◆ WHAT YOU WILL DO
Every line of the records below that holds the word "VString" belongs in the answer.

◆ SUPPLIED MATERIAL
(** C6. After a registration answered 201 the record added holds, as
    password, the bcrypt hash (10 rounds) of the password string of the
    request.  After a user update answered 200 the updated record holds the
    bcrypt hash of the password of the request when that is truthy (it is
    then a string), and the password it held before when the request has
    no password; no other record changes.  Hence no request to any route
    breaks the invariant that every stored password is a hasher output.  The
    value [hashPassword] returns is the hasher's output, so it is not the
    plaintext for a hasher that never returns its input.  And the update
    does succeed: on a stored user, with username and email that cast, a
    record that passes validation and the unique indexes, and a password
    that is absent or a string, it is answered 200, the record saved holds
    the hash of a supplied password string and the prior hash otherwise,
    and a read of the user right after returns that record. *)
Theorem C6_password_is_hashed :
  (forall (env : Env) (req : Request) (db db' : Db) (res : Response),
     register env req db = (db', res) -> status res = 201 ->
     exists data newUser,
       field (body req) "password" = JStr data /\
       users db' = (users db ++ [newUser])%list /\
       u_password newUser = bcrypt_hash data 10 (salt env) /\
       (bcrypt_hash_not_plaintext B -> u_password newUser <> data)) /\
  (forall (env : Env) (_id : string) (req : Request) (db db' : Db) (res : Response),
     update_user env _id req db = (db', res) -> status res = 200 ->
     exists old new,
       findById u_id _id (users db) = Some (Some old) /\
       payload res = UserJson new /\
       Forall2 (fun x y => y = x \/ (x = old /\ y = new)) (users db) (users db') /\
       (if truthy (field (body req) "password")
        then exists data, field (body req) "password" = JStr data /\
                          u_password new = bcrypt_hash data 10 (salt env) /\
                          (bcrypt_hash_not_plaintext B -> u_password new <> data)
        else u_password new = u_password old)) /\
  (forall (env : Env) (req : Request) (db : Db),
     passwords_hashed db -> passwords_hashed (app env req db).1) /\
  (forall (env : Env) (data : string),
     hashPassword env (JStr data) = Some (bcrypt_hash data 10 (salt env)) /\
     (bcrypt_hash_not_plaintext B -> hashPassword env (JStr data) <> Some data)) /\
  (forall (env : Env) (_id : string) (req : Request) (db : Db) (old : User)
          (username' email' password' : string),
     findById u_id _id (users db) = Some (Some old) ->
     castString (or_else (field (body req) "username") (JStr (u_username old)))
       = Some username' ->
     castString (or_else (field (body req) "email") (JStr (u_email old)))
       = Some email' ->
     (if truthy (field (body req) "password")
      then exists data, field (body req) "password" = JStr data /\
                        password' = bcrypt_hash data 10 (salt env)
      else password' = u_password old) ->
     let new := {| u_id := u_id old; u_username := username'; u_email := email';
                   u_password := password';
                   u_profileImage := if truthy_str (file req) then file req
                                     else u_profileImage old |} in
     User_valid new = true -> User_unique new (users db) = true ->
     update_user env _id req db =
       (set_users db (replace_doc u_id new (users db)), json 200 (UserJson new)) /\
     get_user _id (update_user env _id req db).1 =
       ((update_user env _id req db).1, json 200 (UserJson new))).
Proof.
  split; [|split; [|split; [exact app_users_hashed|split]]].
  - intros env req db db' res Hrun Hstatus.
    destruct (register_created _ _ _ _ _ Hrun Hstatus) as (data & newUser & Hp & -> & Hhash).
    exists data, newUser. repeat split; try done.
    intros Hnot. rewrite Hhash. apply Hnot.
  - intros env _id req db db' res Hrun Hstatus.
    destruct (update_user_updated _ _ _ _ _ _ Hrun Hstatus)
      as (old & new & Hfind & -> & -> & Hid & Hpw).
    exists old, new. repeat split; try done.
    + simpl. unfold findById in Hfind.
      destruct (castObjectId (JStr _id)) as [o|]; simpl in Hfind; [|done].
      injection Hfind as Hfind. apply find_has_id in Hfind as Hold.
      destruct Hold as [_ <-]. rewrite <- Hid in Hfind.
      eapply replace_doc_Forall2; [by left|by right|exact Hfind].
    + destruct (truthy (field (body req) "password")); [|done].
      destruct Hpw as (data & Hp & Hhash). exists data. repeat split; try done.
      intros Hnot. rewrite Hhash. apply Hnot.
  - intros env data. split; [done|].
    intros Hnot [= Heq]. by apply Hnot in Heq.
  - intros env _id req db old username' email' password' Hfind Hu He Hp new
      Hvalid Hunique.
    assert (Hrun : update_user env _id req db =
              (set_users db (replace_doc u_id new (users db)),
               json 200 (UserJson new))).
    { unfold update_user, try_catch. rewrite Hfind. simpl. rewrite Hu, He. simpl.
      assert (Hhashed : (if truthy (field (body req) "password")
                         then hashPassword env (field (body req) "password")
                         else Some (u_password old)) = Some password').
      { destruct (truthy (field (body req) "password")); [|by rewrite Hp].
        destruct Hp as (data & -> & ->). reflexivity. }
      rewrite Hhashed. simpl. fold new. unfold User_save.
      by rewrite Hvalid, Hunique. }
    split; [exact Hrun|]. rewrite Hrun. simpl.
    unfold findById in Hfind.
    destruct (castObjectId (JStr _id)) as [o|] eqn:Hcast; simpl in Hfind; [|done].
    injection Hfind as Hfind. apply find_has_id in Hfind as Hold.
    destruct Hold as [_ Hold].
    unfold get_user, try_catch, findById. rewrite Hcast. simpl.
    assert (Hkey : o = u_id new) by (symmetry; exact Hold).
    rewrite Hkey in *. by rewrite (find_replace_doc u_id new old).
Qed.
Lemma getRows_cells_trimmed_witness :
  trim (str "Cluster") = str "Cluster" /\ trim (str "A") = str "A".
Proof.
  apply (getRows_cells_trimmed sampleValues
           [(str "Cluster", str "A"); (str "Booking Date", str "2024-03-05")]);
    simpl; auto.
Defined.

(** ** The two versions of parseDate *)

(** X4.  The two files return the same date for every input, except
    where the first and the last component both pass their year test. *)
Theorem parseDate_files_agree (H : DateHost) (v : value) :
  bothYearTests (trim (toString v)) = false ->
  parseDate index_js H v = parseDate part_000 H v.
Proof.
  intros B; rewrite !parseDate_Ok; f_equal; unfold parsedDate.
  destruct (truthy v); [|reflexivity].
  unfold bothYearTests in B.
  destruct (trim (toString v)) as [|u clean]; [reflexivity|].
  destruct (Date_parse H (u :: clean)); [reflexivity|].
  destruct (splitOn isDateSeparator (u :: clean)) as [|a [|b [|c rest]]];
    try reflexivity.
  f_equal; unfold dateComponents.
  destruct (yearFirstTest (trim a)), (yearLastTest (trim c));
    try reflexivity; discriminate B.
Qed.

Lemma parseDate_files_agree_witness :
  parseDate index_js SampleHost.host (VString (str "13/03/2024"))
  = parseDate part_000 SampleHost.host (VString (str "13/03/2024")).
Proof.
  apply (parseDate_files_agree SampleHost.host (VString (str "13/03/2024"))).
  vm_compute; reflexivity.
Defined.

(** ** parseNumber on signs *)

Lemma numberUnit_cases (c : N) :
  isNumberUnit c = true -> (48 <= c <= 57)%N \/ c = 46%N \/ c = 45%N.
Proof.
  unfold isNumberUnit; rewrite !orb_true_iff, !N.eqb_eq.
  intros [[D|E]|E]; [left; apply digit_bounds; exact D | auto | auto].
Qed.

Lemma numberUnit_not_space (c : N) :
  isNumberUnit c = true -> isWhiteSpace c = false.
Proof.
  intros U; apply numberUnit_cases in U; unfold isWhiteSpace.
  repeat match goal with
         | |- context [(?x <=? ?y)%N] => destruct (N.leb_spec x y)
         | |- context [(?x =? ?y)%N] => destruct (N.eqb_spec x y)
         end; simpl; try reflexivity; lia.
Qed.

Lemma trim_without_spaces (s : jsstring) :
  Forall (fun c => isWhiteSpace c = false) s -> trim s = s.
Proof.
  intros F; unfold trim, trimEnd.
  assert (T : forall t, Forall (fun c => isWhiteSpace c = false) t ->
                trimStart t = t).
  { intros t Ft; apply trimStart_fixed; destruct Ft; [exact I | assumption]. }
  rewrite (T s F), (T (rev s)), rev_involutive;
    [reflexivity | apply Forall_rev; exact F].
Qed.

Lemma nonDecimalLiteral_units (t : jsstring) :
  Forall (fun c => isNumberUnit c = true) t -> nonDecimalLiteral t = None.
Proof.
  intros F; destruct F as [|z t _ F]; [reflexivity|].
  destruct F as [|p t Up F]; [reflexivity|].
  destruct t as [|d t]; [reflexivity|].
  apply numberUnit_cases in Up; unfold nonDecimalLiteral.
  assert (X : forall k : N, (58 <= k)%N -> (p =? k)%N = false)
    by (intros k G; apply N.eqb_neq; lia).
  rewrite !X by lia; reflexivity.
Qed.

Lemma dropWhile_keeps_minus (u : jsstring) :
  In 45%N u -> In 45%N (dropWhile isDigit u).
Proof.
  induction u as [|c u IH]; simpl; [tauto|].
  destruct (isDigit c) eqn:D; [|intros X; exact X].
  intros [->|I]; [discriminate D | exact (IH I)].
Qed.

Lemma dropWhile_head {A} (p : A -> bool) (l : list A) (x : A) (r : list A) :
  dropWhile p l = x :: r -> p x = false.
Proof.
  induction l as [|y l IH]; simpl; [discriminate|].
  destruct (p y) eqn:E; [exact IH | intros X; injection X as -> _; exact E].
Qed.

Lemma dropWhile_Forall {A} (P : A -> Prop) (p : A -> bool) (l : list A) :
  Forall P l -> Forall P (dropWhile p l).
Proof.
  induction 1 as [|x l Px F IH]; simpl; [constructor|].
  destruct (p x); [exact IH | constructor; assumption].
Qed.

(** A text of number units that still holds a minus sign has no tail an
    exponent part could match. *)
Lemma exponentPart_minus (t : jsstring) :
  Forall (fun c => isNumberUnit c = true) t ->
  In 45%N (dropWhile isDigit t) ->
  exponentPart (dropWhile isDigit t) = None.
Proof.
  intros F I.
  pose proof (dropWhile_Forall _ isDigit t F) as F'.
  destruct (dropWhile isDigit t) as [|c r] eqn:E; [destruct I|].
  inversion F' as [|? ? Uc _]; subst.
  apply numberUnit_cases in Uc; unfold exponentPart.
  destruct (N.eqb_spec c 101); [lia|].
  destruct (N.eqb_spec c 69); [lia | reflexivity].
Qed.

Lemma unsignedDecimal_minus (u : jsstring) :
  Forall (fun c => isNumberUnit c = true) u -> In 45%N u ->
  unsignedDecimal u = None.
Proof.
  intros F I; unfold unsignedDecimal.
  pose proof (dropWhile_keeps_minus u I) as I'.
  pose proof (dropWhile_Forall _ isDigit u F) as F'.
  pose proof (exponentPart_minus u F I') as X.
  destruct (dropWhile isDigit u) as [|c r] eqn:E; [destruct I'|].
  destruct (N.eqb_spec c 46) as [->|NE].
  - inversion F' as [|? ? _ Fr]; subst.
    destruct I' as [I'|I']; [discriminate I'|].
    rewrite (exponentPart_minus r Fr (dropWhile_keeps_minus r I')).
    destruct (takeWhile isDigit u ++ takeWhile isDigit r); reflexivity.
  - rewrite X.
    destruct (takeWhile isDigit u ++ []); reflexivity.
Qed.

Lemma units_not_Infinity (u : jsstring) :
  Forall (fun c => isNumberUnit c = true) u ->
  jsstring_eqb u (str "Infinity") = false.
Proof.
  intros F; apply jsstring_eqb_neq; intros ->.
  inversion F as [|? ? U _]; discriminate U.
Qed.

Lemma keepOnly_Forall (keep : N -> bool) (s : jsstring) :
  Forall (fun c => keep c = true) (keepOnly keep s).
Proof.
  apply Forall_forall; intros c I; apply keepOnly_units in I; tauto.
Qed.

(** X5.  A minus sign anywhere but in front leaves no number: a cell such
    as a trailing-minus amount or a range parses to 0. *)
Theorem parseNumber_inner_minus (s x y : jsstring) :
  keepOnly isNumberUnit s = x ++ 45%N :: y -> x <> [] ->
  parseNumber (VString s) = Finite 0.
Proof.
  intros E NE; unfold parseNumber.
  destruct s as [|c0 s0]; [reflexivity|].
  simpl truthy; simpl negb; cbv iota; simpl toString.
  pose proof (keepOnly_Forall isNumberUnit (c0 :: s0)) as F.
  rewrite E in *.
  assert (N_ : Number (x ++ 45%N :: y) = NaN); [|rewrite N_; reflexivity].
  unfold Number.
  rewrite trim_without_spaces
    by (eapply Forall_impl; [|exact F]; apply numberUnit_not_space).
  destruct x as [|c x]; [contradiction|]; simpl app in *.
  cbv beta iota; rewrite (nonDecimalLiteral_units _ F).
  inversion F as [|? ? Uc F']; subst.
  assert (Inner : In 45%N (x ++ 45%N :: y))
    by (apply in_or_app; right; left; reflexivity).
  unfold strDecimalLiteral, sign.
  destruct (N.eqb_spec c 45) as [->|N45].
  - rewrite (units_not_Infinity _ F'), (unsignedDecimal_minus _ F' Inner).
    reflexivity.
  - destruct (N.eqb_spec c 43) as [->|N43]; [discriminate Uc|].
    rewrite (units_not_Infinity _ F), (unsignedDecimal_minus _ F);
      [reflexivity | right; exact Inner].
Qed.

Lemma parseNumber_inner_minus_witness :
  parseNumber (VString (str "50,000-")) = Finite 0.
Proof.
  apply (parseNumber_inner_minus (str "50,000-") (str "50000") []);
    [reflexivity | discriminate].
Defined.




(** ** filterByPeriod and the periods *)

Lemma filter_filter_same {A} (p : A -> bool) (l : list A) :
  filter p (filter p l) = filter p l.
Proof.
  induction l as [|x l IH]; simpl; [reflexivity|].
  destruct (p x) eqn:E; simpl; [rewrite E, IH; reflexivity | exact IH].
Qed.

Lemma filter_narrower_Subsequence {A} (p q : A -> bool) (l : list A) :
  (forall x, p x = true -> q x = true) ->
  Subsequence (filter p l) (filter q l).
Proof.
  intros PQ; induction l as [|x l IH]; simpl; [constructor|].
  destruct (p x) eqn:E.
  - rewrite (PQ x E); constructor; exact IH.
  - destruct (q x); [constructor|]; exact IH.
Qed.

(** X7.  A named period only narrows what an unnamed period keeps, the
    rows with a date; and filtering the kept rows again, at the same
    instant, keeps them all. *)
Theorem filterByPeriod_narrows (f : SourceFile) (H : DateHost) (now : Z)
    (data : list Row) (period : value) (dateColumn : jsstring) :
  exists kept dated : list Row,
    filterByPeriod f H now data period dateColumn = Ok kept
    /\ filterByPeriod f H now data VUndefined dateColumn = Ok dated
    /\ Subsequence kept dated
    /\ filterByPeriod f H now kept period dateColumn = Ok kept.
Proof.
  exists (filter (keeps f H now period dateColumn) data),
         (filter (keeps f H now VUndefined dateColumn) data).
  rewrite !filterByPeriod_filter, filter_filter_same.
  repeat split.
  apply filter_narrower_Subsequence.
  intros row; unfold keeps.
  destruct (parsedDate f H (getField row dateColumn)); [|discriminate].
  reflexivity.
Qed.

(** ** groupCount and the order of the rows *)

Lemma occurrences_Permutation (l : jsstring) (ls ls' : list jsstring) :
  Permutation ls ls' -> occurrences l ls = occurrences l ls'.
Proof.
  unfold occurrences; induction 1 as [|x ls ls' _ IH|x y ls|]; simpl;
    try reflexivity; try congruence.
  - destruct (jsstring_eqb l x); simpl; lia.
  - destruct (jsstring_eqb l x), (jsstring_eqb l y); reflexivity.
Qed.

◆ OUTPUT BELOW
  parseDate index_js SampleHost.host (VString (str "13/03/2024"))
  = parseDate part_000 SampleHost.host (VString (str "13/03/2024")).
  apply (parseDate_files_agree SampleHost.host (VString (str "13/03/2024"))).
  parseNumber (VString s) = Finite 0.
  parseNumber (VString (str "50,000-")) = Finite 0.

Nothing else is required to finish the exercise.